(** * Chat-On: the GraphQL chat server resolvers and the client message hook

    The development embeds two pieces of the repository:

    - the server resolvers [Query.messages], [Mutation.addMessage] and
      [Subscription.messageAdded] (server/resolvers.js, as excerpted in
      README.md), threaded through a small state-and-exception monad over
      the message table and the in-process pub/sub hub;
    - the client hook [useMessages] (client/src/lib/graphql/hooks.js) with
      its subscription handler [onData], over the nullable values the
      Apollo cache hands to it.

    Every resolver call is one atomic step of the server: this is the
    serialised, single-writer order of appends that the design fixes. *)

From stdpp Require Import base option list sorting gmap strings.

Open Scope string_scope.
Open Scope list_scope.

(** ** Messages and errors *)

(** [type Message { id: ID!, user: String!, text: String! }] *)
Record Message := mkMessage { id : nat; user : string; text : string }.

#[global] Instance Message_eq_dec : EqDecision Message.
Proof. solve_decision. Defined.

Inductive Error :=
| AuthorizationError
| ValidationError
| StoreError.

#[global] Instance Error_eq_dec : EqDecision Error.
Proof. solve_decision. Defined.

(** [unauthorizedError()] builds the error thrown by the three guards. *)
Definition unauthorizedError : Error := AuthorizationError.

(** ** The message table *)

Record Store := mkStore { rows : list Message; next_id : nat }.

(** ** The pub/sub hub *)

(** One live subscriber: the principal that opened it, what its stream
    has yielded so far, and what is still queued for it. *)
Record Session := mkSession {
  owner : string;
  delivered : list Message;
  queue : list Message
}.

Record Broker := mkBroker { sessions : gmap nat Session; next_sid : nat }.

Record Server := mkServer { db : Store; pubSub : Broker }.

Definition emptyStore : Store := {| rows := []; next_id := 1 |}.
Definition emptyBroker : Broker := {| sessions := ∅; next_sid := 0 |}.
Definition initial : Server := {| db := emptyStore; pubSub := emptyBroker |}.

(** ** Resolver computations

    A resolver reads and writes the server state and may throw; a throw
    keeps the state reached so far. *)
Definition Resolver (A : Type) : Type := Server → (Error + A) * Server.

Definition ret {A} (a : A) : Resolver A := λ sv, (inr a, sv).
Definition throw {A} (e : Error) : Resolver A := λ sv, (inl e, sv).
Definition bind {A B} (c : Resolver A) (k : A → Resolver B) : Resolver B :=
  λ sv, match c sv with
        | (inl e, sv') => (inl e, sv')
        | (inr a, sv') => k a sv'
        end.
Definition withStore {A} (f : Store → (Error + A) * Store) : Resolver A :=
  λ sv, let '(r, d) := f (db sv) in (r, {| db := d; pubSub := pubSub sv |}).
Definition withBroker {A} (f : Broker → A * Broker) : Resolver A :=
  λ sv, let '(a, b) := f (pubSub sv) in (inr a, {| db := db sv; pubSub := b |}).

#[global] Instance Resolver_ret : MRet Resolver := @ret.
#[global] Instance Resolver_bind : MBind Resolver := λ A B k c, bind c k.

(** ** JavaScript truthiness of the context's [user]

    The request context carries [user] as either [undefined] ([None]) or
    the token's subject, a string. [!user] holds for [undefined] and for
    the empty string. *)
Definition truthy (user : option string) : bool :=
  match user with
  | Some u => negb (String.eqb u "")
  | None => false
  end.

(** [if (!user) throw unauthorizedError();] — past the guard [user] is a
    non-empty string. *)
Definition requireUser (user : option string) : Resolver string :=
  match user with
  | Some u => if String.eqb u "" then throw unauthorizedError else ret u
  | None => throw unauthorizedError
  end.

(** ** Store operations *)

(** Modelled from the spec: [createMessage] (server/db/messages.js) is the
    Message Store's [append(author, text) -> Message]: it assigns the next
    identifier of a strictly increasing sequence and adds the message at
    the end of the log. [ack] is the store's outcome for this call: a
    refused append yields [StoreError] and leaves the log as it was. *)
Definition createMessage (ack : bool) (user text : string)
    (d : Store) : (Error + Message) * Store :=
  if ack then
    let m := {| id := next_id d; user := user; text := text |} in
    (inr m, {| rows := rows d ++ [m]; next_id := S (next_id d) |})
  else (inl StoreError, d).

(** Modelled from the spec: [getMessages] (server/db/messages.js) is the
    Message Store's [listAll()]: every message of the log in creation
    order. [ok] is the store's outcome for this read. *)
Definition getMessages (ok : bool) (d : Store) : (Error + list Message) * Store :=
  if ok then (inr (rows d), d) else (inl StoreError, d).

(** ** Hub operations *)

Definition enqueue (m : Message) (s : Session) : Session :=
  {| owner := owner s; delivered := delivered s; queue := queue s ++ [m] |}.

(** Modelled from the spec: [pubSub.publish] (graphql-subscriptions) is
    the Event Broker's [publish(message)]: the message is added at the
    back of the queue of every session active at the moment of the
    call. *)
Definition publish (m : Message) (b : Broker) : unit * Broker :=
  (tt, {| sessions := enqueue m <$> sessions b; next_sid := next_sid b |}).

*AIM OF THE EXERCISE*
Write down, word for word, the lines above from the one containing "A resolver reads" through the one containing "(inr a, sv).", both ends included.

*FINISHED EXERCISE*
    A resolver reads and writes the server state and may throw; a throw
    keeps the state reached so far. *)
Definition Resolver (A : Type) : Type := Server → (Error + A) * Server.

Definition ret {A} (a : A) : Resolver A := λ sv, (inr a, sv).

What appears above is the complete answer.